The Barcelona Supercomputing Center has been very present at events such as the City and Science Biennial organized by the Barcelona City Council, or on a planetary scale, with the commemoration in 2025 of the International Year of Quantum Science and Technology. In these two events, Alba Cervera, a doctor in quantum information from the University of Barcelona and a senior researcher in the quantum group of the BSC, where she works especially on algorithms, machine learning and the concept of HPC (High Performance Computing), has actively participated, representing the BSC. Specifically, at the Biennial, Cervera was one of the three curators, and was also in charge of presenting or moderating two conferences and a round table on the subject: “Cybersecurity and quantum”, “What is quantum physics?” and “Geopolitics in the second quantum revolution”.

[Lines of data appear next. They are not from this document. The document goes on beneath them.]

(** * AI study-advisor database service: a shallow embedding

    The development follows [src/app.py] (the Flask persistence service
    and its [DatabaseManager]) and [src/database_client.py] (the HTTP
    client wrapper).  Python values, the JSON codec, the SQLite tables
    touched by the handlers, the backup directory and the HTTP transport
    are modelled as ordinary data; every handler is a function from the
    state of the world and a request to a response and a new state.

    Part I holds the definitions, Part II the lemmas and theorems. *)

From Stdlib Require Import ZArith NArith Lia Ascii String.
From stdpp Require Import base option list sorting finite gmap vector.

Local Open Scope N_scope.

(* ===================================================================== *)
(** * Part I: definitions *)
(* ===================================================================== *)

(** ** Python strings

    A Python [str] is a sequence of code points.  Literals of the source
    are written as Rocq strings and injected with [py]. *)

Definition str := list N.

Definition py (s : string) : str := N_of_ascii <$> list_ascii_of_string s.

Fixpoint str_eqb (a b : str) : bool :=
  match a, b with
  | [], [] => true
  | x :: a', y :: b' => (x =? y) && str_eqb a' b'
  | _, _ => false
  end.

(** [a <= b] on [str]: lexicographic by code point, as Python compares. *)
Fixpoint str_leb (a b : str) : bool :=
  match a, b with
  | [], _ => true
  | _ :: _, [] => false
  | x :: a', y :: b' =>
      if x <? y then true else if x =? y then str_leb a' b' else false
  end.

Definition str_le (a b : str) : Prop := Is_true (str_leb a b).

(** [a < b] on [str] *)
Definition str_lt (a b : str) : Prop := str_leb b a = false.

(** [s.startswith(prefix)] *)
Fixpoint startswith (s prefix : str) : bool :=
  match prefix, s with
  | [], _ => true
  | _ :: _, [] => false
  | p :: prefix', c :: s' => (c =? p) && startswith s' prefix'
  end.

(** [needle in s] for two strings *)
Fixpoint is_substring (needle s : str) : bool :=
  startswith s needle ||
  match s with
  | [] => false
  | _ :: s' => is_substring needle s'
  end.

(** [sep.join(parts)] *)
Fixpoint join (sep : str) (parts : list str) : str :=
  match parts with
  | [] => []
  | [p] => p
  | p :: rest => p ++ sep ++ join sep rest
  end.

(** Decimal rendering of an integer, [str(n)]. *)
Definition digit_char (d : N) : N := 48 + d.

Fixpoint dec_digits (fuel : nat) (n : N) (acc : str) : str :=
  match fuel with
  | O => acc
  | S fuel' =>
      let acc' := digit_char (n mod 10) :: acc in
      if n / 10 =? 0 then acc' else dec_digits fuel' (n / 10) acc'
  end.

Definition str_of_N (n : N) : str := dec_digits (S (N.to_nat (N.log2 n))) n [].

Definition str_of_Z (z : Z) : str :=
  match z with
  | Zneg p => 45 :: str_of_N (Npos p)
  | _ => str_of_N (Z.to_N z)
  end.

(** Zero-padded decimal of fixed width, as [%02d] or [%04d]. *)
Fixpoint pad_digits (width : nat) (n : N) (acc : str) : str :=
  match width with
  | O => acc
  | S w => pad_digits w (n / 10) (digit_char (n mod 10) :: acc)
  end.

Definition zfill (width : nat) (n : N) : str := pad_digits width n [].

(** A Unicode scalar value: a code point that is not a surrogate. *)
Definition is_scalar (c : N) : Prop := c < 55296 ∨ 57344 <= c < 1114112.

(** A well-formed Unicode text. *)
Definition unicode_text (s : str) : Prop := Forall is_scalar s.

(** ** Python values

    The values a JSON document decodes to.  A float is kept as the
    literal that denotes it: no floating-point arithmetic is modelled.
    A [dict] is an association list in insertion order with distinct
    keys. *)

#[warnings="-register-all"]
Inductive pyval :=
| PNone
| PBool (b : bool)
| PInt (z : Z)
| PFloat (lit : str)
| PStr (s : str)
| PList (l : list pyval)
| PDict (d : list (str * pyval)).

Fixpoint assoc {A} (k : str) (d : list (str * A)) : option A :=
  match d with
  | [] => None
  | (k', v) :: d' => if str_eqb k k' then Some v else assoc k d'
  end.

(** [d[k] = v] on a dict: replaces in place or appends. *)
Fixpoint dict_set {A} (k : str) (v : A) (d : list (str * A)) : list (str * A) :=
  match d with
  | [] => [(k, v)]
  | (k', v') :: d' =>
      if str_eqb k k' then (k', v) :: d' else (k', v') :: dict_set k v d'
  end.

Present and future, new areas of work

Currently, the Barcelona Supercomputing Center has launched two new projects that foresee an impact that should position Barcelona as a European reference center in science and innovation. The first of these is DARE, a new public-private initiative for the design and prototyping of new open source chips. These tiny pieces are the basis for supercomputing to work and there is an increasing effort to make them smaller, in order to fit more of them inside the machines and increase their performance. They are the essence of all computers but also of devices such as mobile phones or new electric vehicles. They are made of materials that must be semiconductors, such as silicon, with properties to conduct or stop electric current. However, making them is not an easy task and requires a huge infrastructure and also financing. The world's factories are currently located in the United States and Taiwan, which means that the European Union is not self-sufficient. That is why Europe is investing in new design projects and in Barcelona, ​​and Catalonia in general, the world of semiconductors is a sector that has great growth potential.


The other major initiative is the AI ​​Factory. In short, it involves progressing in the field of artificial intelligence and making it available to companies so that they can increase their competitiveness. All this infrastructure is physically integrated within MareNostrum 5, in a differentiated sector, and opens up great potential for the various companies, but also for research. 

For the future, the most important objectives are to strengthen AI and offer it to companies, promote semiconductor design, and make progress especially in the science that is done at the center. “We should never forget that the BSC is a research center. If we stop researching, if we become a mere service center, we will not be able to survive. We must keep this DNA intact”, says Mateo Valero. For the director and promoter of the BSC, what must be prioritized is above all the social return: “we must democratize science, and bring it closer not only to large companies, but also to medium and small companies and advance in that research that is at the service of citizens, such as climate science, or personalized medicine”.